- Born: 10 May 1730
- Died: 29 September 1801 (aged 71)
- Education: Trinity College, Dublin
- Spouse: Isabella Cosby ​(m. 1750)​
- Children: 6, including Thomas
- Father: William St Lawrence

= Thomas St Lawrence, 1st Earl of Howth =

Irish peer and lawyer

Thomas St Lawrence, 1st Earl of Howth (10 May 1730 – 29 September 1801) was an Irish peer and lawyer.

==Biography==
Howth was the eldest son of William St Lawrence, 14th Baron Howth and Lucy Gorges, daughter of General Richard Gorges and his first wife Nichola Sophia Hamilton. He was educated at Trinity College, Dublin.
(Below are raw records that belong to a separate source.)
(* ===== verification/Float32.v ===== *)
(** * Single precision floats

    The source's [f32] is a primitive type; here it is its bit pattern, a
    [u32], and the arithmetic is the Standard Library's executable IEEE 754
    specification ([SpecFloat]) between a decoding and an encoding.  The [f64]
    arithmetic that the C code uses internally stays in [spec_float]. *)
From Stdlib Require Import SpecFloat.
From S2P Require Import Prelude Word.

Abbreviation f32_prec := 24 (only parsing).
Abbreviation f32_emax := 128 (only parsing).

(** ** Fields *)

Definition sign_bit (b : Z) : Z := b / 2 ^ 31.
Definition exp_field (b : Z) : Z := b / 2 ^ 23 mod 256.
Definition man_field (b : Z) : Z := b mod 2 ^ 23.

Definition pack (s e m : Z) : Z := s * 2 ^ 31 + e * 2 ^ 23 + m.

(** ** Decoding and encoding *)

Definition decode32 (b : Z) : spec_float :=
  let s := negb (sign_bit b =? 0) in
  let e := exp_field b in
  let m := man_field b in
  if e =? 255 then (if m =? 0 then S754_infinity s else S754_nan)
  else if e =? 0 then
    match m with Zpos p => S754_finite s p (-149) | _ => S754_zero s end
  else
    match m + 2 ^ 23 with Zpos p => S754_finite s p (e - 150) | _ => S754_nan end.

Definition encode32 (nan : Z) (x : spec_float) : Z :=
  match x with
  | S754_zero s => pack (Z.b2z s) 0 0
  | S754_infinity s => pack (Z.b2z s) 255 0
  | S754_nan => nan
  | S754_finite s m e =>
      wrap32 (if Zpos m <? 2 ^ 23 then pack (Z.b2z s) 0 (Zpos m)
              else pack (Z.b2z s) (e + 150) (Zpos m - 2 ^ 23))
  end.

(** ** Arithmetic, comparisons and sign operations *)

Section Ops.
Context `{Profile}.

Definition f32_add (a b : Z) : Z :=
  encode32 (nan_result a b) (SFadd f32_prec f32_emax (decode32 a) (decode32 b)).
Definition f32_sub (a b : Z) : Z :=
  encode32 (nan_result a b) (SFsub f32_prec f32_emax (decode32 a) (decode32 b)).
Definition f32_mul (a b : Z) : Z :=
  encode32 (nan_result a b) (SFmul f32_prec f32_emax (decode32 a) (decode32 b)).

Definition f32_eq (a b : Z) : bool := SFeqb (decode32 a) (decode32 b).
Definition f32_lt (a b : Z) : bool := SFltb (decode32 a) (decode32 b).
Definition f32_ge (a b : Z) : bool := SFleb (decode32 b) (decode32 a).
Definition f32_gt (a b : Z) : bool := SFltb (decode32 b) (decode32 a).

Definition f32_zero : Z := 0.
Definition f32_one : Z := 0x3F800000.
Definition f32_nan : Z := 0x7FC00000.

(** [-x] *)
Definition f32_neg (a : Z) : Z := Z.lxor a (2 ^ 31).
Definition copysign (a b : Z) : Z := Z.lor (Z.land a (2 ^ 31 - 1)) (Z.land b (2 ^ 31)).
Definition signum (a : Z) : Z := if is_nan32 a then f32_nan else copysign f32_one a.
End Ops.

(** ** Double precision, for the C code *)

Definition f64_of_Z (n : Z) : spec_float := binary_normalize 53 1024 n 0 false.
Definition f64_add := SFadd 53 1024.
Definition f64_sub := SFsub 53 1024.
Definition f64_mul := SFmul 53 1024.
Definition f64_div := SFdiv 53 1024.
Definition f64_sqrt := SFsqrt 53 1024.

Definition f64_of_f32 (b : Z) : spec_float := decode32 b.

(** [(float) d] *)
Definition f32_of_f64 `{Profile} (d : spec_float) : Z :=
  encode32 (nan_result 0 0)
    match d with
    | S754_finite s m e => binary_normalize f32_prec f32_emax (cond_Zopp s (Zpos m)) e s
    | _ => d
    end.

(** ** Every result is a bit pattern *)

Lemma encode32_ok n x : u32_ok n -> u32_ok (encode32 n x).
Proof.
  intros Hn. destruct x as [s|s| |s m e]; simpl; [|by destruct s|done|apply wrap32_ok].
  by destruct s.
Qed.

Section OpsOk.
Context `{Profile}.

Lemma nan_result_u32 a b : u32_ok (nan_result a b).
Proof. apply nan_result_ok. Qed.

Lemma f32_add_ok a b : u32_ok (f32_add a b).
Proof. apply encode32_ok, nan_result_u32. Qed.

Lemma f32_sub_ok a b : u32_ok (f32_sub a b).
Proof. apply encode32_ok, nan_result_u32. Qed.

Lemma f32_mul_ok a b : u32_ok (f32_mul a b).
Proof. apply encode32_ok, nan_result_u32. Qed.

Lemma f32_of_f64_ok d : u32_ok (f32_of_f64 d).
Proof. apply encode32_ok, nan_result_u32. Qed.

Lemma copysign_ok a b : u32_ok a -> u32_ok b -> u32_ok (copysign a b).
Proof. intros. apply lor_ok; by apply land_ok. Qed.

Lemma f32_neg_ok a : u32_ok a -> u32_ok (f32_neg a).
Proof. intros. apply lxor_ok; [done|unfold u32_ok; lia]. Qed.
End OpsOk.

#[export] Hint Resolve f32_add_ok f32_sub_ok f32_mul_ok f32_of_f64_ok copysign_ok f32_neg_ok : sim.
(* ===== verification/Fpu.v ===== *)
(** * The floating point unit emulator ([fpu/impl/*.c], [core_sim/src/fpu_wrapper.rs])

    Bit-level models of the hardware units, on [uint32_t]: every operator
    wraps.  A [union Num] is its bit pattern.  The tables of [fdiv] and [fsqrt]
    are computed in double precision, as in the C code. *)
From Stdlib Require Import SpecFloat.
From S2P Require Import Prelude Word Float32.

(** ** fpulib.c *)

(** [(x<<(32-left)) >> (31-left+right)] *)
Definition slice (x left right : Z) : Z :=
  Z.shiftr (wrap32 (Z.shiftl x (32 - left))) (31 - left + right).

(** [(s<<31) + (e<<23) + m] *)
Definition mkfloat (s e m : Z) : Z :=
  wrap32 (wrap32 (Z.shiftl s 31) + wrap32 (Z.shiftl e 23) + m).

(** ** fmul.c *)

Definition fmul (x1 x2 : Z) : Z :=
  let s1 := Z.shiftr x1 31 in
  let s2 := Z.shiftr x2 31 in
  let e1 := slice x1 31 24 in
  let e2 := slice x2 31 24 in
  let es := slice (wrap32 (e1 + e2 + 129)) 9 1 in
  let h1 := Z.lor (slice x1 23 12) 0x1000 in
  let h2 := Z.lor (slice x2 23 12) 0x1000 in
  let l1 := slice x1 11 1 in
  let l2 := slice x2 11 1 in
  let hh := wrap32 (h1 * h2) in
  let hl := wrap32 (h1 * l2) in
  let lh := wrap32 (l1 * h2) in
  let mm := wrap32 (hh + Z.shiftr hl 11 + Z.shiftr lh 11 + 2) in
  let carry := negb (Z.shiftr mm 25 =? 0) in
  let sy := Z.lxor s1 s2 in
  let ey :=
    if Z.shiftr es 8 =? 0 then 0
    else if carry then slice (wrap32 (es + 1)) 8 1
    else slice es 8 1 in
  let my :=
    if (e1 =? 0) || (e2 =? 0) || (ey =? 0) then 0
    else if carry then slice mm 25 3
    else slice mm 24 2 in
  mkfloat sy ey my.

(** ** fcvtsw.c: [int32_t] to [float] *)

(** The loop over [i] from 31 down to 0 that finds the highest bit. *)
Fixpoint leading_shift (i : nat) (xabs : Z) : Z :=
  if Z.testbit xabs (Z.of_nat i) then 32 - Z.of_nat i
  else match i with O => 0 | S i => leading_shift i xabs end.

Definition fcvtsw (x : Z) : Z :=
  let s := Z.shiftr (i32_as_u32 x) 31 in
  let xabs := if 0 <=? x then x else i32_as_u32 (- x) in
  let sa := leading_shift 31 xabs in
  let xs := if sa =? 32 then 0 else wrap32 (Z.shiftl xabs sa) in
  let ey :=
    if sa =? 0 then 0
    else if (Z.shiftr xs 9 =? 0x7FFFFF) && negb (slice xs 9 9 =? 0) then 127 - sa + 33
    else 127 - sa + 32 in
  let my := slice (wrap32 (Z.shiftr xs 9 + slice xs 9 9)) 23 1 in
  mkfloat s ey my.

(** ** fcvtws.c: [float] to [int32_t] *)

Definition fcvtws (x : Z) : Z :=
  let s := Z.shiftr x 31 in
  let e := slice x 31 24 in
  let sa := wrap32 (157 - e) in
  let sai := wrap32 (sa - 1) in
  let m := slice x 23 1 in
  let me := wrap32 (Z.shiftl 1 30 + wrap32 (Z.shiftl m 7)) in
  let mes := if 31 <? sa then 0 else Z.shiftr me sa in
  let mesi := if 31 <? sai then 0 else Z.shiftr me sai in
  let mesr := if negb (Z.land mesi 1 =? 0) then wrap32 (mes + 1) else mes in
  let mesrc := as_i32 (wrap32 (Z.lor (2 ^ 32 - 1 - mesr) 0x80000000 + 1)) in
  if s =? 0 then as_i32 mesr else mesrc.

Section Fpu.
Context `{Profile}.

(** ** ffloor.c *)

Definition ffloor (x : Z) : Z :=
  if 157 <? slice x 31 24 then x
  else
    let x_int := fcvtws x in
    let x_float := fcvtsw x_int in
    if f32_ge x x_float then x_float
    else f32_of_f64 (f64_sub (f64_of_f32 x_float) (f64_of_Z 1)).

(** ** fdiv.c *)

(** The slope and the intercept of the linear approximation of the reciprocal
    on segment [h]. *)
Definition fdiv_grad (h : Z) : Z :=
  let d := f64_of_Z in
  f32_of_f64
    (f64_mul (d 1024)
       (f64_sub (f64_div (d 1024) (f64_add (d 1024) (d h)))
                (f64_div (d 1024) (f64_add (d 1025) (d h))))).

Definition fdiv_intercept (h : Z) : Z :=
  let d := f64_of_Z in
  f32_of_f64
    (f64_add
       (f64_mul (d 1024)
          (f64_sub (d 1) (f64_div (f64_add (d 1024) (d h)) (f64_add (d 1025) (d h)))))
       (f64_add
          (f64_sub (f64_div (d 768) (f64_add (d 1024) (d h)))
                   (f64_div (d 256) (f64_add (d 1025) (d h))))
          (f64_div (d 1024) (f64_add (d 2049) (d (wrap32 (2 * h))))))).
On 4 April 1748, he succeeded to his father's barony. In 1776, the Crown granted Howth a yearly pension of £500 in consideration of his own and his ancestors' services. He was a qualified barrister, and was elected as a Bencher of King's Inns in Dublin in 1767. On 3 September that same year he was created Earl of Howth and Viscount St Lawrence, both in the Peerage of Ireland. He was made a member of the Privy Council of Ireland in 1768.

He married Isabella King, daughter of Sir Henry King, 3rd Baronet and Isabella Wingfield, daughter of Edward Wingfield and sister of Richard, 1st Viscount Powerscourt, on 17 November 1750. Together they had six children. His eldest son Henry predeceased him, and he was succeeded by his second son, William. A younger son, Thomas, was Bishop of Cork and Ross 1807-1831: he had six children, but all his sons died without issue.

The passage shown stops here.